2. Petitioner chose not to subpoena Ms. Guran.

3. The transcript incorrectly refers to CMS's exhibits as Exhibit Nos. 1-14 and 16-58. Tr. I at 18.

4. CMS did not discuss these Tags in its brief. Therefore, I have not addressed them in this decision.

5. Throughout this decision, I refer to residents by number using the abbreviation "R" for resident.

6. I note that Petitioner refers to the resident's condition as delusions when in reality she was experiencing hallucinations. The distinction between these two entities made by Ms. Tucker during her testimony is supported by medically accepted literature. See Diagnostic and Statistical Manual of Mental Disorders app. B at 356, 359 (3d ed.); Merriam Webster's Medical Dictionary 166, 274 (1995). Contrary to Petitioner's assertion that Ms. Tucker lacked the training, experience, or knowledge to voice an opinion as to the distinctions between delusions and hallucinations, it was her uncontradicted testimony that she had 30 years of experience as a registered nurse and several years experience as a psychiatric nurse. Tr. I at 249.

7. It appears that the resident continued to grieve the loss of her daughter although she died many years earlier.

8. Ms. Truett defined a stage one pressure sore as a persistent area of redness. A stage two, she said, is when there is superficial loss of tissue. It is open, but not deep. A stage three is deeper than a stage two, and involves at least a partial thickness of the underlying tissue. A stage four is a full loss of tissue that can involve the muscle and reach the underlying bone. Tr. I at 191.

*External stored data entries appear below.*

(* ===================================================================== *)
(** * QuoteService, local variant *)
(* ===================================================================== *)

(** C2. For every non-empty quote list (of a length an array can have, at
    most 2^32 - 1) and every random source with values in [0, 1), the index
    [getQuote()] computes with [pick(0, N)] is an integer [i] with
    [0 <= i < N], and [getQuote()] returns the element at [i]: the access is
    in bounds. *)
Theorem getQuote_index_in_bounds (quotes : list IQuote) (src : RandomSource) :
  quotes <> [] ->
  Z.of_nat (List.length quotes) <= 2 ^ 32 - 1 ->
  uniform src ->
  exists i : nat,
    array_index
      (evalState (RandomNumberService.pick (of_Z 0)
                    (of_nat (List.length quotes))) src) = Some i
    /\ (i < List.length quotes)%nat
    /\ evalState
         (Local.getQuote {| Local.randomNumberService := theRandomNumberService;
                            Local.allQuotes := quotes |}) src
       = nth_error quotes i
    /\ nth_error quotes i <> None.
Proof.
  intros Hne Hlen Hsrc.
  destruct (pick_index quotes src Hne Hlen Hsrc) as (i & Hi & Hlt).
  exists i. repeat split; trivial.
  - rewrite getQuote_real_run. unfold array_get. rewrite Hi. reflexivity.
  - apply nth_error_Some. exact Hlt.
Qed.

Lemma getQuote_index_in_bounds_witness :
  test_QUOTE_DATA <> [] /\
  Z.of_nat (List.length test_QUOTE_DATA) <= 2 ^ 32 - 1 /\
  uniform (constant_source almost_one) /\
  exists i : nat,
    array_index
      (evalState (RandomNumberService.pick (of_Z 0)
                    (of_nat (List.length test_QUOTE_DATA)))
         (constant_source almost_one)) = Some i
    /\ (i < List.length test_QUOTE_DATA)%nat
    /\ evalState
         (Local.getQuote {| Local.randomNumberService := theRandomNumberService;
                            Local.allQuotes := test_QUOTE_DATA |})
         (constant_source almost_one)
       = nth_error test_QUOTE_DATA i
    /\ nth_error test_QUOTE_DATA i <> None.
Proof.
  assert (H1 : test_QUOTE_DATA <> []) by discriminate.
  assert (H2 : Z.of_nat (List.length test_QUOTE_DATA) <= 2 ^ 32 - 1)
    by (vm_compute; discriminate).
  assert (H3 : uniform (constant_source almost_one))
    by (intros n; vm_compute; reflexivity).
  repeat split; trivial.
  exact (getQuote_index_in_bounds test_QUOTE_DATA
           (constant_source almost_one) H1 H2 H3).
Defined.

(** C3. For every non-empty quote list, [getQuote()] returns a member of the
    list; and when the random number service is stubbed to return 0, or when
    [Math.random()] returns 0, the result is the first element. *)
Theorem getQuote_returns_member (quotes : list IQuote) (src : RandomSource) :
  quotes <> [] ->
  Z.of_nat (List.length quotes) <= 2 ^ 32 - 1 ->
  uniform src ->
  (exists q,
      evalState
        (Local.getQuote {| Local.randomNumberService := theRandomNumberService;
                           Local.allQuotes := quotes |}) src = Some q
      /\ In q quotes)
  /\ (exists q0,
        hd_error quotes = Some q0
        /\ (forall calls,
              evalState
                (Local.getQuote
                   {| Local.randomNumberService :=
                        StubRandomNumberService (returnValue (of_Z 0));
                      Local.allQuotes := quotes |}) calls = Some q0)
        /\ (upcoming src (drawn src) = S754_zero false ->
            evalState
              (Local.getQuote
                 {| Local.randomNumberService := theRandomNumberService;
                    Local.allQuotes := quotes |}) src = Some q0)).
Proof.
  intros Hne Hlen Hsrc. split.
  - destruct (pick_index quotes src Hne Hlen Hsrc) as (i & Hi & Hlt).
    destruct (nth_error quotes i) as [q |] eqn:Hq.
    + exists q. split; [|eapply nth_error_In; exact Hq].
      rewrite getQuote_real_run. unfold array_get. rewrite Hi. exact Hq.
    + apply nth_error_None in Hq. lia.
  - destruct quotes as [| q0 rest]; [congruence|].
    exists q0. split; [reflexivity|]. split.
    + intros calls. unfold evalState. rewrite getQuote_stub_run. reflexivity.
    + intros Hzero. rewrite getQuote_real_run.
      unfold evalState. rewrite pick_run, Hzero. cbn [fst].
      destruct (of_Z_exact (Z.of_nat (List.length (q0 :: rest))))
        as (mN & eN & HN & _); [simpl List.length in *; lia|].
      unfold of_nat. rewrite HN. reflexivity.
Qed.

Lemma getQuote_returns_member_witness :
  test_QUOTE_DATA <> [] /\
  Z.of_nat (List.length test_QUOTE_DATA) <= 2 ^ 32 - 1 /\
  uniform (constant_source (S754_zero false)) /\
  (exists q,
      evalState
        (Local.getQuote {| Local.randomNumberService := theRandomNumberService;
                           Local.allQuotes := test_QUOTE_DATA |})
        (constant_source (S754_zero false)) = Some q
      /\ In q test_QUOTE_DATA)
  /\ (exists q0,
        hd_error test_QUOTE_DATA = Some q0
        /\ (forall calls,
              evalState
                (Local.getQuote
                   {| Local.randomNumberService :=
                        StubRandomNumberService (returnValue (of_Z 0));
                      Local.allQuotes := test_QUOTE_DATA |}) calls = Some q0)
        /\ (upcoming (constant_source (S754_zero false))
              (drawn (constant_source (S754_zero false))) = S754_zero false ->
            evalState
              (Local.getQuote
                 {| Local.randomNumberService := theRandomNumberService;
                    Local.allQuotes := test_QUOTE_DATA |})
              (constant_source (S754_zero false)) = Some q0)).
Proof.
  assert (H1 : test_QUOTE_DATA <> []) by discriminate.
  assert (H2 : Z.of_nat (List.length test_QUOTE_DATA) <= 2 ^ 32 - 1)
    by (vm_compute; discriminate).
  assert (H3 : uniform (constant_source (S754_zero false)))
    by (intros n; vm_compute; reflexivity).
  split; [exact H1|]. split; [exact H2|]. split; [exact H3|].
  exact (getQuote_returns_member test_QUOTE_DATA
           (constant_source (S754_zero false)) H1 H2 H3).
Defined.

(** C4. For every quote list of length N, one call of [getQuote()] calls
    [pick] of the injected random number service exactly once, with the
    arguments 0 and N; for a list of one element the call is [pick(0, 1)]. *)
Theorem getQuote_calls_pick_once (fake : number -> number -> number)
  (quotes : list IQuote) :
  execState
    (Local.getQuote {| Local.randomNumberService := StubRandomNumberService fake;
                       Local.allQuotes := quotes |}) []
  = [(of_Z 0, of_nat (List.length quotes))]
  /\ (forall q : IQuote,
        execState
          (Local.getQuote
             {| Local.randomNumberService := StubRandomNumberService fake;
                Local.allQuotes := [q] |}) []
        = [(of_Z 0, of_Z 1)]).
Proof.
  split; [|intros q]; unfold execState; rewrite getQuote_stub_run; reflexivity.
Qed.

(** C10. On an empty quote list [getQuote()] does not fail: [pick(0, 0)] is
    0, [quotes[0]] is [undefined], and that is what [getQuote()] returns. *)
Theorem getQuote_empty_list (src : RandomSource) :
  uniform src ->
  to_Z (evalState (RandomNumberService.pick (of_Z 0) (of_nat 0)) src) = Some 0
  /\ evalState
       (Local.getQuote {| Local.randomNumberService := theRandomNumberService;
                          Local.allQuotes := [] |}) src = None.
Proof.
  intros Hsrc.
  rewrite getQuote_real_run. cbn [List.length].
  unfold evalState. rewrite pick_run. cbn [fst].
  destruct (unit_interval_cases _ (Hsrc (drawn src)))
    as [[s ->] | (m & e & -> & _)].
  - destruct s; split; reflexivity.
  - split; reflexivity.
Qed.

Lemma getQuote_empty_list_witness :
  uniform (constant_source almost_one) /\
  to_Z (evalState (RandomNumberService.pick (of_Z 0) (of_nat 0))
          (constant_source almost_one)) = Some 0
  /\ evalState
       (Local.getQuote {| Local.randomNumberService := theRandomNumberService;
                          Local.allQuotes := [] |})
       (constant_source almost_one) = None.
Proof.
  assert (H : uniform (constant_source almost_one))
    by (intros n; vm_compute; reflexivity).
  split; [exact H|].
  exact (getQuote_empty_list (constant_source almost_one) H).
Defined.

(* ===================================================================== *)
(** * Observables *)
(* ===================================================================== *)

(** A single-shot delivery, spelled out. *)
Lemma single_shot_cases {A : Type} (o : Rx.Observable A) :
  Rx.single_shot o = true <->
  (exists a, o = Rx.Next a Rx.Complete) \/ (exists e, o = Rx.Error e).
Proof.
  split.
  - destruct o as [a [b rest | | e'] | | e]; simpl; try discriminate; intros _.
    + left. now exists a.
    + right. now exists e.
  - intros [[a ->] | [e ->]]; reflexivity.
Qed.

(** [map] delivers at most as many values as its source. *)
Lemma map_values_length {A B : Type} (project : A -> Except B)
  (o : Rx.Observable A) :
  (List.length (Rx.values (Rx.map project o)) <= List.length (Rx.values o))%nat.
Proof.
  induction o as [a rest IH | | e]; simpl; try lia.
  destruct (project a); simpl; lia.
Qed.

(** [map] keeps a delivery single-shot, whether the projection returns or
    throws. *)
Lemma map_single_shot {A B : Type} (project : A -> Except B)
  (o : Rx.Observable A) :
  Rx.single_shot o = true -> Rx.single_shot (Rx.map project o) = true.
Proof.
  intros H. apply single_shot_cases in H.
  destruct H as [[a ->] | [e ->]]; simpl; [|reflexivity].
  destruct (project a); reflexivity.
Qed.

(* ===================================================================== *)
(** * QuoteService, remote variant *)
(* ===================================================================== *)

Lemma remote_getQuote_run
  (respond : Http.Request -> Rx.Observable Http.Response)
  (connections : list Http.Request) :
  runState (Remote.getQuote (Remote.mocked respond)) connections
  = (to_quotes (respond quote_request), connections ++ [quote_request]).
Proof. reflexivity. Qed.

9. The restraint free alarm was described as a 3" by 4" device (box) that is attached to a solid surface by way of a velcro, clip or hook. The string connected to the box is attached to the resident's clothing so that when the resident rises or moves enough to stretch the string taut, it snaps out of the box and alarm sounds.

10. The notice of deficiencies refers to this Example under Tag F330 as involving R141 instead of R159. I allowed a correction to this typographical error at the hearing based on Petitioner's recognition in its plan of correction that the deficiency considered here referred to R159. Tr. I at 65; CMS Ex. 9, at 58, 253-254.

11. The regulatory factors to consider in determining the amount of the CMP include the facility's history of noncompliance, the scope and severity of the deficiencies, the facility's culpability, the facility's financial condition, and the factors specified in 42 C.F.R. § 488.404.